O escritor dedica o seu livro essencialmente a esses: “A todos os pescadores bacalhoeiros portugueses, que têm o riso claro e feroz; Que sempre ocultam nos olhos um aceno de morte; Que todos os dias, naturalmente, fazem milagres de força; Que, se a pesca adrega de ser boa, cantam e bailam sozinhos, como os meninos e os loucos… Que são tipos perfeitos da raça.” 
Neste trabalho, o dramaturgo recorda-me histórias que ouvi desde menino. Apelidos de pescadores que me foram próximos, porque gafanhões e ilhavenses; naufrágios de que tanto ouvi falar, como o do “Maria da Glória”, em que morreram gafanhões meus vizinhos; a vida a bordo dos que nunca esquecem a família; as mulheres dos “mais rijos navegadores do mundo”; as competições e ‘guerras’ entre pescadores; e tantas outras estórias cheias de poesia e de ternura que é tão saboroso ler e reler.
No fim do livro, o escritor não deixa de reflectir o que foram estas viagens com estes bravos. Diz assim: “Faço, mais uma vez, o exame da minha consciência: Cumpri realmente bem? Fui o clínico seguro e decisivo, o amigo sereno e infatigável (eu ia a escrever o “pai”) de que estes mil e tantos homens precisavam? Nem sempre: por ignorância, por tibieza, por comodismo. No entanto, uma verdade quase me sossega: Eu amo estas gentes.

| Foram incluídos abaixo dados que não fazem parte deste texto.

(* ===== verification/Auth.v ===== *)
(** * Accounts and sessions (repositories/auth.py, domain/auth.py, api/auth.py)

    The table users with its unique names, the login attempts, every operation
    of [AuthRepository], and the web handlers that open a session ([setup],
    [login]) and resolve it again ([find_session_user], which the server calls
    before each request).

    Arguments: Unicode's NFKC, case folding and control category (unicodedata),
    and werkzeug's salted password hash ([generate] with its salt, [check]).
    Input values are JSON values.  Identifiers and salts are arguments; each
    operation is one transaction, so one that raises changes nothing. *)

From S2P Require Import Prelude PyStr Json Sql Store Reservations.
Local Open Scope Z_scope.

Inductive role := Administrator | Viewer.
#[export] Instance role_eq : EqDecision role.
Proof. solve_decision. Defined.

Record user := mk_user {
  u_id : str; u_name : str; u_norm : str; u_hash : str; u_role : role; u_enabled : bool; u_failed : Z; u_locked : option Z;
  u_changed : Z; u_created : Z; u_login : option Z; u_version : Z; u_disabled : option Z }.
Definition user_eta (x : user) : user :=
  mk_user (u_id x) (u_name x) (u_norm x) (u_hash x) (u_role x) (u_enabled x) (u_failed x) (u_locked x) (u_changed x)
    (u_created x) (u_login x) (u_version x) (u_disabled x).
#[export] Instance set_u_hash : Settable u_hash := ltac:(derive_setter user_eta u_hash).
#[export] Instance set_u_role : Settable u_role := ltac:(derive_setter user_eta u_role).
#[export] Instance set_u_enabled : Settable u_enabled := ltac:(derive_setter user_eta u_enabled).
#[export] Instance set_u_failed : Settable u_failed := ltac:(derive_setter user_eta u_failed).
#[export] Instance set_u_locked : Settable u_locked := ltac:(derive_setter user_eta u_locked).
#[export] Instance set_u_changed : Settable u_changed := ltac:(derive_setter user_eta u_changed).
#[export] Instance set_u_login : Settable u_login := ltac:(derive_setter user_eta u_login).
#[export] Instance set_u_version : Settable u_version := ltac:(derive_setter user_eta u_version).
#[export] Instance set_u_disabled : Settable u_disabled := ltac:(derive_setter user_eta u_disabled).

Record attempt := mk_attempt { at_name : str; at_ip : str; at_ok : bool; at_time : Z }.
Record auth_db := mk_auth_db { users : list user; attempts : list attempt }.

(** The errors, by their code. *)
Inductive auth_exn := AuthValidation (code : string) | SetupAlreadyCompleted | LastAdministratorRequired.
Definition invalid {A} (code : string) : result auth_exn A := Raise (AuthValidation code).

Definition USERNAME_MIN_LENGTH : Z := 3.
Definition USERNAME_MAX_LENGTH : Z := 64.
Definition PASSWORD_MIN_LENGTH : Z := 1.
Definition PASSWORD_MAX_LENGTH : Z := 128.

(** The pattern [_USERNAME]. *)
Definition name_first (c : Z) : bool :=
  ((65 <=? c) && (c <=? 90)) || ((97 <=? c) && (c <=? 122)) || ((48 <=? c) && (c <=? 57)).
Definition name_rest (c : Z) : bool := name_first c || (c =? 46) || (c =? 95) || (c =? 45).
Definition _USERNAME (s : str) : bool :=
  match s with c :: s' => name_first c && forallb name_rest s' && (2 <=? slen s') && (slen s' <=? 63) | [] => false end.

Definition validate_role (value : json) : result auth_exn role :=
  match value with
  | JStr s => if str_eqb s (u "administrator") then Ok Administrator else if str_eqb s (u "viewer") then Ok Viewer else invalid "role_invalid"
  | _ => invalid "role_invalid"
  end.

Definition validate_password (value : json) : result auth_exn str :=
  match value with
  | JStr s =>
      raise_if (existsb (Z.eqb 0) s) (AuthValidation "password_contains_nul") ;;;
      raise_if ((slen s <? PASSWORD_MIN_LENGTH) || match strip s with [] => true | _ => false end) (AuthValidation "password_too_short") ;;;
      raise_if (PASSWORD_MAX_LENGTH <? slen s) (AuthValidation "password_too_long") ;;;
      Ok s
  | _ => invalid "password_invalid_type"
  end.

(** COLLATE NOCASE folds the ASCII letters. *)
Definition nocase (s : str) : str := map (λ c, if (65 <=? c) && (c <=? 90) then c + 32 else c) s.

Section auth.
Context (nfkc casefold : str → str) (control : Z → bool) (generate : str → str → str) (check : str → str → bool).

Definition normalize_username (value : str) : str := casefold (nfkc (strip value)).

Definition validate_username (value : json) : result auth_exn (str * str) :=
  match value with
  | JStr s =>
      let display := nfkc (strip s) in
      raise_if (match display with [] => true | _ => false end) (AuthValidation "username_blank") ;;;
      raise_if (slen display <? USERNAME_MIN_LENGTH) (AuthValidation "username_too_short") ;;;
      raise_if (USERNAME_MAX_LENGTH <? slen display) (AuthValidation "username_too_long") ;;;
      raise_if (existsb control display) (AuthValidation "username_control_character") ;;;
      raise_if (negb (_USERNAME display)) (AuthValidation "username_invalid_characters") ;;;
      Ok (display, normalize_username display)
  | _ => invalid "username_invalid_type"
  end.

Definition hash_password (salt : str) (password : json) : result auth_exn str :=
  let* p := validate_password password in Ok (generate salt p).
Definition verify_password (password_hash password : str) : bool := check password_hash password.

(** ** The repository *)

Definition find_by_id (id : str) (s : auth_db) : option user := get_row u_id id (users s).

(** INSERT with the primary key and the two unique names. *)
Definition _insert_user (id name norm hash : str) (r : role) (now : Z) (s : auth_db) : result auth_exn auth_db :=
  raise_if (existsb (λ x, str_eqb (u_id x) id || str_eqb (nocase (u_name x)) (nocase name) || str_eqb (u_norm x) norm) (users s))
    (AuthValidation "username_taken") ;;;
  Ok (mk_auth_db (users s ++ [mk_user id name norm hash r true 0 None now now None 1 None]) (attempts s)).

Definition create_user (id salt : str) (username password r : json) (now : Z) (s : auth_db) : result auth_exn (str * auth_db) :=
  let* n := validate_username username in
  let* r := validate_role r in
  let* hash := hash_password salt password in
  let* s := _insert_user id (fst n) (snd n) hash r now s in
  Ok (id, s).

Definition create_initial_administrator (id salt : str) (username password : json) (now : Z) (s : auth_db)
  : result auth_exn (str * auth_db) :=
  let* n := validate_username username in
  let* hash := hash_password salt password in
  raise_if (negb (Z.of_nat (length (users s)) =? 0)) SetupAlreadyCompleted ;;;
  let* s := _insert_user id (fst n) (snd n) hash Administrator now s in
  Ok (id, s).

Definition find_session_user (id : str) (version : json) (s : auth_db) : option user :=
  match version with
  | JInt v => find_where (λ x, str_eqb (u_id x) id && u_enabled x && (u_version x =? v)) (users s)
  | _ => None
  end.

(** The SELECT has no order: the row found first. *)
Definition names (username : str) (x : user) : bool :=
  str_eqb (u_norm x) (normalize_username username) || str_eqb (nocase (u_name x)) (nocase (strip username)).
Definition authenticate (username password : json) (s : auth_db) : option user :=
  match username, password with
  | JStr name, JStr p =>
      match find_where (names name) (users s) with
      | Some x => if u_enabled x && verify_password (u_hash x) p then Some x else None
      | None => None
      end
  | _, _ => None
  end.

Definition LOGIN_WINDOW : Z := 15 * 60000000.
Definition ip_blocked (ip : str) (now : Z) (s : auth_db) : bool :=
  5 <=? countb (λ a, str_eqb (at_ip a) ip && negb (at_ok a) && (now - LOGIN_WINDOW <=? at_time a)) (attempts s).

Definition record_login (username ip : str) (ok : bool) (id : option str) (now : Z) (s : auth_db) : auth_db :=
  let name := take 128 username in
  let ip := take 64 ip in
  let added := attempts s ++ [mk_attempt name ip ok now] in
  match ok, id with
  | true, Some ((_ :: _) as id) =>
      mk_auth_db (update_where (by_key u_id id) (λ x, x <| u_login := Some now |> <| u_failed := 0 |> <| u_locked := None |>) (users s))
        (List.filter (λ a, negb (str_eqb (at_name a) name && str_eqb (at_ip a) ip && negb (at_ok a))) added)
  | _, _ => mk_auth_db (users s) added
  end.

(** A new password revokes the sessions. *)
Definition with_password (hash : str) (now : Z) (x : user) : user :=
  x <| u_hash := hash |> <| u_changed := now |> <| u_version := u_version x + 1 |>.

Definition change_password (salt id : str) (current new_password : json) (now : Z) (s : auth_db) : result auth_exn auth_db :=
  match current with
  | JStr old =>
      let* hash := hash_password salt new_password in
      match find_where (λ x, str_eqb (u_id x) id && u_enabled x) (users s) with
      | Some x =>
          raise_if (negb (verify_password (u_hash x) old)) (AuthValidation "current_password_invalid") ;;;
          Ok (mk_auth_db (update_where (by_key u_id id) (with_password hash now) (users s)) (attempts s))
      | None => invalid "current_password_invalid"
      end
  | _ => invalid "current_password_invalid"
  end.

Definition active_admin (x : user) : bool := u_enabled x && bool_decide (u_role x = Administrator).

(** [None] of the source is [JNull]. *)
Definition update_user_security_state (id : str) (enabled r : json) (now : Z) (s : auth_db) : result auth_exn (user * auth_db) :=
  raise_if (match enabled, r with JNull, JNull => true | _, _ => false end) (AuthValidation "user_update_invalid") ;;;
  let* enabled := match enabled with JNull => Ok None | JBool b => Ok (Some b) | _ => invalid "enabled_invalid_type" end in
  let* r := match r with JNull => Ok None | _ => let* r := validate_role r in Ok (Some r) end in
  match find_by_id id s with
  | None => invalid "user_not_found"
  | Some x =>
      let final_enabled := default (u_enabled x) enabled in
      let final_role := default (u_role x) r in
      let others := countb (λ y, negb (str_eqb (u_id y) id) && active_admin y) (users s) in
      raise_if (others + (if final_enabled && bool_decide (final_role = Administrator) then 1 else 0) =? 0) LastAdministratorRequired ;;;
      let enabled_changed := negb (is_null enabled) && negb (Bool.eqb final_enabled (u_enabled x)) in
      let role_changed := negb (is_null r) && negb (bool_decide (final_role = u_role x)) in
      let s :=
        if enabled_changed || role_changed
        then mk_auth_db (update_where (by_key u_id id)
               (λ y, y <| u_enabled := final_enabled |> <| u_role := final_role |>
                       <| u_disabled := if final_enabled then None else if enabled_changed then Some now else u_disabled x |>
                       <| u_version := u_version y + 1 |>) (users s)) (attempts s)
        else s in
      match find_by_id id s with Some y => Ok (y, s) | None => invalid "user_not_found" end
  end.

Definition set_enabled (id : str) (enabled : bool) (now : Z) (s : auth_db) : result auth_exn auth_db :=
  let* r := update_user_security_state id (JBool enabled) JNull now s in Ok (snd r).
Definition set_role (id : str) (r : json) (now : Z) (s : auth_db) : result auth_exn auth_db :=
  let* _ := validate_role r in
  let* r := update_user_security_state id JNull r now s in Ok (snd r).

Definition reset_password (salt id : str) (new_password : json) (now : Z) (s : auth_db) : result auth_exn auth_db :=
  let* hash := hash_password salt new_password in
  raise_if (negb (has_key u_id id (users s))) (AuthValidation "user_not_found") ;;;
  Ok (mk_auth_db (update_where (by_key u_id id) (with_password hash now) (users s)) (attempts s)).

(** ** The handlers that open a session *)

(** The two members of the session cookie. *)
Record session := mk_session { ss_id : str; ss_version : Z }.

(** [g.user], which the server computes before each request. *)
Definition session_user (c : session) (s : auth_db) : option user := find_session_user (ss_id c) (JInt (ss_version c)) s.

Inductive setup_reply := SetupDone | SetupMismatch | SetupError (code : string) | SetupOpened (c : session).
Definition setup (id salt username password confirmation : str) (now : Z) (s : auth_db) : setup_reply * auth_db :=
  if 0 <? Z.of_nat (length (users s)) then (SetupDone, s)
  else if negb (str_eqb password confirmation) then (SetupMismatch, s)
  else match create_initial_administrator id salt (JStr username) (JStr password) now s with
       | Ok (id, s') => (SetupOpened (mk_session id 1), s')
       | Raise SetupAlreadyCompleted => (SetupDone, s)
       | Raise (AuthValidation code) => (SetupError code, s)
       | Raise LastAdministratorRequired => (SetupError "last_administrator_required", s)
       end.

(** [request.remote_addr or "unknown"] *)
Definition remote (ip : str) : str := match ip with [] => u "unknown" | _ => ip end.

Inductive login_reply := LoginSetup | LoginBlocked | LoginRefused | LoginOpened (c : session).
Definition login (username password ip : str) (now : Z) (s : auth_db) : login_reply * auth_db :=
  if Z.of_nat (length (users s)) =? 0 then (LoginSetup, s)
  else
    let ip := remote ip in
    if ip_blocked ip now s then (LoginBlocked, s)
    else
      let x := authenticate (JStr username) (JStr password) s in
      let s := record_login username ip (negb (is_null x)) (u_id <$> x) now s in
      match x with
      | None => (LoginRefused, s)
      | Some x => (LoginOpened (mk_session (u_id x) (u_version x)), s)
      end.
End auth.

E elas sabem que assim é.” 

Fernando Martins

terça-feira, 28 de novembro de 2006

MEDITAÇÃO - BERNARDO SANTARENO



MEDITAÇÃO 

Se para lá do leito que limita este mar profundo, houvesse um outro mar ainda mais fundo e depois deste um terceiro e outro e outro… se através de todos estes mares, eu fosse descendo em vertigem… se assim descendo, me fosse esquecendo de ideias, imagens, desejos e afectos… se depois do último mar, de mim restasse somente um simples ponto luminoso, brilhante num túnel de treva densa… se eu vencesse a angústia, o terror, o desértico vazio deste túnel negro… se eu suportasse o silêncio terrível desta noite cerrada e sem estrelas…: Então, talvez eu pressentisse a madrugada que se evola do sorriso de Deus… talvez eu ouvisse a Música inefável, oculta para lá do humano silêncio… talvez eu fosse penetrado pela alegria de Deus, pela simples claridade de Deus: tão pura e tão simples, que nenhuma das palavras que os homens sabem a pode conter!... Só então, ultrapassados abismos de mares sucessivos, perdido das minhas mãos e do fruto que as chama, cortadas as raízes da minha voz de sangue, separados os meus gestos das aves que os voam… só então, aniquilado, perdido de mim, um simples ponto luminoso na treva mais absoluta… só então, verei a luz virgem, oculta no riso de Deus!